Required action: Return each line of the records below in which the string "discriminate" turns up.

Data entries
(** How often the chat model is called.  When the embedding of the question
    fails or nothing is retrieved, no prompt is sent.  When something is
    retrieved exactly one prompt is sent, whether the model then answers or
    raises: the prompt built from the retrieved contents, in the order of
    retrieval and separated by blank lines, and the question.  When the model
    raises, the response carries the error, no sources and confidence 0. *)
Theorem answer_question_model_calls (E : Executor) (P : Providers) (Sm : PySum)
  (db : Session)
  (llm_log : list string) (question : string) (top_k : Z) :
  let '(response, llm_log') := answer_question db llm_log question top_k in
  (forall e, generate_embedding question = Raise e -> llm_log' = llm_log) /\
  (forall q, generate_embedding question = Ok q ->
     let retrieved := get_similar_documents db q top_k default_similarity_threshold in
     let prompt := make_prompt (join (newline ++ newline) (map sd_content retrieved))
                     question in
     (retrieved = [] -> llm_log' = llm_log) /\
     (retrieved <> [] -> llm_log' = prompt :: llm_log) /\
     (forall e, retrieved <> [] -> llm_invoke prompt = Raise e ->
        response = error_response e /\ sources response = [] /\
        confidence response = 0%float /\ error response = Some (str_exn e))).
Proof.
  destruct (answer_question_cases db llm_log question top_k)
    as [(e & He & Hr) | [(q & Hq & Hempty & Hr)
        | (q & Hq & Hne & [(e & He & Hr) | (text & Ht & Hr)])]];
    rewrite Hr.
  - split; [reflexivity|]. intros q' Hq'. congruence.
  - split; [reflexivity|]. intros q' Hq'.
    rewrite Hq in Hq'. injection Hq' as <-. cbv zeta.
    split; [reflexivity|]. split; [congruence|]. intros e' Hne'. congruence.
  - split; [intros e' He'; congruence|]. intros q' Hq'.
    rewrite Hq in Hq'. injection Hq' as <-. cbv zeta.
    split; [congruence|]. split; [reflexivity|]. intros e' _ He'.
    rewrite He in He'. injection He' as <-. repeat split.
  - split; [intros e' He'; congruence|]. intros q' Hq'.
    rewrite Hq in Hq'. injection Hq' as <-. cbv zeta.
    split; [congruence|]. split; [reflexivity|]. intros e' _ He'. congruence.
Qed.

(** The question "north" on the three sample rows costs one prompt. *)
Lemma answer_question_model_calls_witness :
  length (answer_question (E := Samples.stable_executor) (P := Samples.sample_providers)
            (Sm := Samples.sequential_sum)
            Samples.three_rows [] "north" 5).2 = 1%nat.
Proof.
  pose proof (answer_question_model_calls Samples.stable_executor Samples.sample_providers
                Samples.sequential_sum
                Samples.three_rows [] "north" 5) as H.
  destruct (answer_question Samples.three_rows [] "north" 5) as [response llm_log'].
  destruct H as [_ H].
  destruct (H (Samples.vec2 1 0) eq_refl) as (_ & Hlog & _).
  simpl. rewrite Hlog; [reflexivity|].
  vm_compute. discriminate.
Defined.

(** A grounded response: when something is retrieved and the chat model
    answers, the response carries the model's text and no error, one source
    per retrieved chunk, in the order of retrieval, with the chunk's filename
    and similarity and the excerpt of its content; and the confidence is the
    mean of the similarities as binary64 computes it, or 1.0 when that is
    greater than 1.0. *)
Theorem answer_question_grounded (E : Executor) (P : Providers) (Sm : PySum)
  (db : Session)
  (llm_log : list string) (question : string) (top_k : Z) (q : list Q) (text : string) :
  generate_embedding question = Ok q ->
  let retrieved := get_similar_documents db q top_k default_similarity_threshold in
  retrieved <> [] ->
  llm_invoke (make_prompt (join (newline ++ newline) (map sd_content retrieved)) question)
    = Ok text ->
  let response := (answer_question db llm_log question top_k).1 in
  answer response = text /\ error response = None /\
  sources response =
    map (fun d => {| src_filename := sd_filename d;
                     src_content := excerpt (sd_content d);
                     src_similarity := similarity d |}) retrieved /\
  (confidence response = 1%float /\ (1 <? avg_similarity retrieved)%float = true \/
   confidence response = avg_similarity retrieved /\
   (1 <? avg_similarity retrieved)%float = false).
Proof.
  intros Hq retrieved Hne Hllm.
  destruct (answer_question_cases db llm_log question top_k)
    as [(e & He & Hr) | [(q' & Hq' & Hempty & Hr)
        | (q' & Hq' & Hne' & [(e & He & Hr) | (text' & Ht & Hr)])]];
    try congruence; rewrite Hq in Hq'; injection Hq' as <-.
  - subst retrieved. congruence.
  - fold retrieved in He. congruence.
  - fold retrieved in Ht, Hr. rewrite Hllm in Ht. injection Ht as <-.
    rewrite Hr. simpl. repeat split.
    apply compute_confidence_cases.
Qed.

(** The question "north" on the three sample rows. *)
Lemma answer_question_grounded_witness :
  answer (answer_question (E := Samples.stable_executor) (P := Samples.sample_providers)
            (Sm := Samples.sequential_sum)
            Samples.three_rows [] "north" 5).1 = "north is up".
Proof.
  apply (answer_question_grounded Samples.stable_executor Samples.sample_providers
           Samples.sequential_sum
           Samples.three_rows [] "north" 5 (Samples.vec2 1 0) "north is up").
  - reflexivity.
  - vm_compute. discriminate.
  - reflexivity.
Defined.

(** ** Cosine similarity and the in-process search *)

(** On vectors of one length [_cosine_similarity] returns. *)
Lemma cosine_similarity_aligned {N : Numpy} (vec1 vec2 : list float) :
  length vec1 = length vec2 -> exists x, _cosine_similarity vec1 vec2 = Ok x.
Proof.
  intros Hlen. unfold _cosine_similarity.
  rewrite (np_dot_aligned vec1 vec2 Hlen). cbn [bind].
  destruct ((np_norm vec1 =? 0)%float || (np_norm vec2 =? 0)%float); eauto.
Qed.

Lemma Forall2_fst_snd {A B : Type} (Rel : A -> B -> Prop) (l : list (A * B)) :
  Forall (fun p => Rel (fst p) (snd p)) l -> Forall2 Rel (map fst l) (map snd l).
Proof. induction 1; simpl; constructor; assumption. Qed.

Section ChunkSearch.
Import Chunks.
Context {P : Providers} {N : Numpy} {Srt : PySort} {A : Type}.
Variable embedding_of : A -> option (list float).

Lemma score_chunks_raises (q : list float) (l : list A) (chunk : A) (e : exn) :
  In chunk l -> chunk_similarity embedding_of q chunk = Raise e ->
  exists e', score_chunks embedding_of q l = Raise e'.
Proof.
  induction l as [|c l IH]; simpl; [tauto|].
  intros [->|Hin] He.
  - rewrite He. simpl. eauto.
  - destruct (chunk_similarity embedding_of q c); simpl; [|eauto].
    destruct (IH Hin He) as [e' ->]. simpl. eauto.
Qed.

Lemma score_chunks_ok (q : list float) (l : list A) :
  Forall (fun c => exists v, embedding_of c = Some v /\ length v = length q) l ->
  exists scored,
    score_chunks embedding_of q l = Ok scored /\ map fst scored = l /\
    Forall (fun p => chunk_similarity embedding_of q (fst p) = Ok (snd p)) scored.
Proof.
  induction 1 as [|c l (v & Hv & Hlen) _ (scored & Hs & Hfst & Hall)]; simpl.
  - exists []. repeat split; constructor.
  - assert (Hc : exists s, chunk_similarity embedding_of q c = Ok s).
    { unfold chunk_similarity. rewrite Hv.
      apply cosine_similarity_aligned. now symmetry. }
    destruct Hc as [s Hc]. rewrite Hc, Hs. simpl.
    exists ((c, s) :: scored). simpl. rewrite Hfst. repeat split.
    constructor; [exact Hc | exact Hall].
Qed.

Lemma slice_to_incl {B : Type} (k : Z) (l : list B) (x : B) :
  In x (slice_to k l) -> In x l.
Proof. unfold slice_to. destruct (0 <=? k); apply firstn_incl. Qed.

Lemma slice_to_sorted {B : Type} (Rel : B -> B -> Prop) (k : Z) (l : list B) :
  StronglySorted Rel l -> StronglySorted Rel (slice_to k l).
Proof. unfold slice_to. destruct (0 <=? k); apply StronglySorted_firstn. Qed.

(** The result of the search in terms of its scored chunks. *)
Lemma get_similar_chunks_scored (query : string) (all_chunks : list A) (top_k : Z)
  (q : list Q) :
  generate_embedding query = Ok q ->
  Forall (fun c => exists v, embedding_of c = Some v /\ length v = length q) all_chunks ->
  exists scored,
    Permutation (map fst scored) all_chunks /\
    Forall (fun p => chunk_similarity embedding_of (map F64.of_Q q) (fst p) = Ok (snd p))
      scored /\
    (Forall (fun p => is_nan (snd p) = false) scored ->
     StronglySorted (fun a b => (snd b <=? snd a)%float = true) scored) /\
    get_similar_chunks embedding_of query all_chunks top_k = map fst (slice_to top_k scored).
Proof.
  intros Hq Hall. unfold get_similar_chunks. rewrite Hq. simpl.
  destruct (score_chunks_ok (map F64.of_Q q) all_chunks) as (scored & Hs & Hfst & Hsc).
  { eapply List.Forall_impl; [|exact Hall]. simpl. intros c (v & Hv & Hlen).
    exists v. split; [exact Hv|]. now rewrite length_map. }
  rewrite Hs. simpl. exists (sort_reverse _ snd scored). repeat split.
  - rewrite <- Hfst. apply Permutation_map, sort_reverse_perm.
  - eapply Permutation_Forall; [apply Permutation_sym, sort_reverse_perm | exact Hsc].
  - intros Hnan. apply sort_reverse_sorted.
    eapply Permutation_Forall; [apply sort_reverse_perm | exact Hnan].
Qed.

End ChunkSearch.

(** The in-process search fails to the empty list: when the embedding of the
    query raises, when a chunk has no ["embedding"], or when a chunk's
    embedding has another length than the query's. *)
Theorem get_similar_chunks_empty (P : Providers) (N : Numpy) (Srt : Chunks.PySort) (A : Type)
  (embedding_of : A -> option (list float)) (query : string) (all_chunks : list A)
  (top_k : Z) :
  (exists e, generate_embedding query = Raise e) \/
  (exists q chunk, generate_embedding query = Ok q /\ In chunk all_chunks /\
     (embedding_of chunk = None \/
      exists v, embedding_of chunk = Some v /\ length v <> length q)) ->
  Chunks.get_similar_chunks embedding_of query all_chunks top_k = [].
Proof.
  unfold Chunks.get_similar_chunks.
  intros [[e ->] | (q & chunk & -> & Hin & Hbad)]; simpl; [reflexivity|].
  assert (Hr : exists e,
             Chunks.chunk_similarity embedding_of (map F64.of_Q q) chunk = Raise e).
  { unfold Chunks.chunk_similarity. destruct Hbad as [-> | (v & -> & Hlen)]; [eauto|].
    rewrite cosine_similarity_not_aligned; [eauto|]. rewrite length_map. congruence. }
  destruct Hr as [e He].
  destruct (score_chunks_raises embedding_of (map F64.of_Q q) all_chunks chunk e Hin He)
    as [e' ->].
  reflexivity.
Qed.

(** One chunk with an embedding of two components. *)
Lemma get_similar_chunks_empty_witness :
  Chunks.get_similar_chunks (P := Samples.sample_providers) (N := Samples.sequential_numpy)
    (Srt := Samples.insertion_pysort)
    (fun c : string * list float => Some (snd c)) "north" [("short", [1; 0]%float)] 5 = [].
Proof.
  apply (get_similar_chunks_empty Samples.sample_providers Samples.sequential_numpy
           Samples.insertion_pysort (string * list float)
           (fun c => Some (snd c)) "north" [("short", [1; 0]%float)] 5).
  right. exists (Samples.vec2 1 0), ("short", [1; 0]%float).
  split; [reflexivity|]. split; [now left|]. right.
  exists [1; 0]%float. split; [reflexivity|]. vm_compute. discriminate.
Defined.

Written response:
  vm_compute. discriminate.
  - vm_compute. discriminate.
  exists [1; 0]%float. split; [reflexivity|]. vm_compute. discriminate.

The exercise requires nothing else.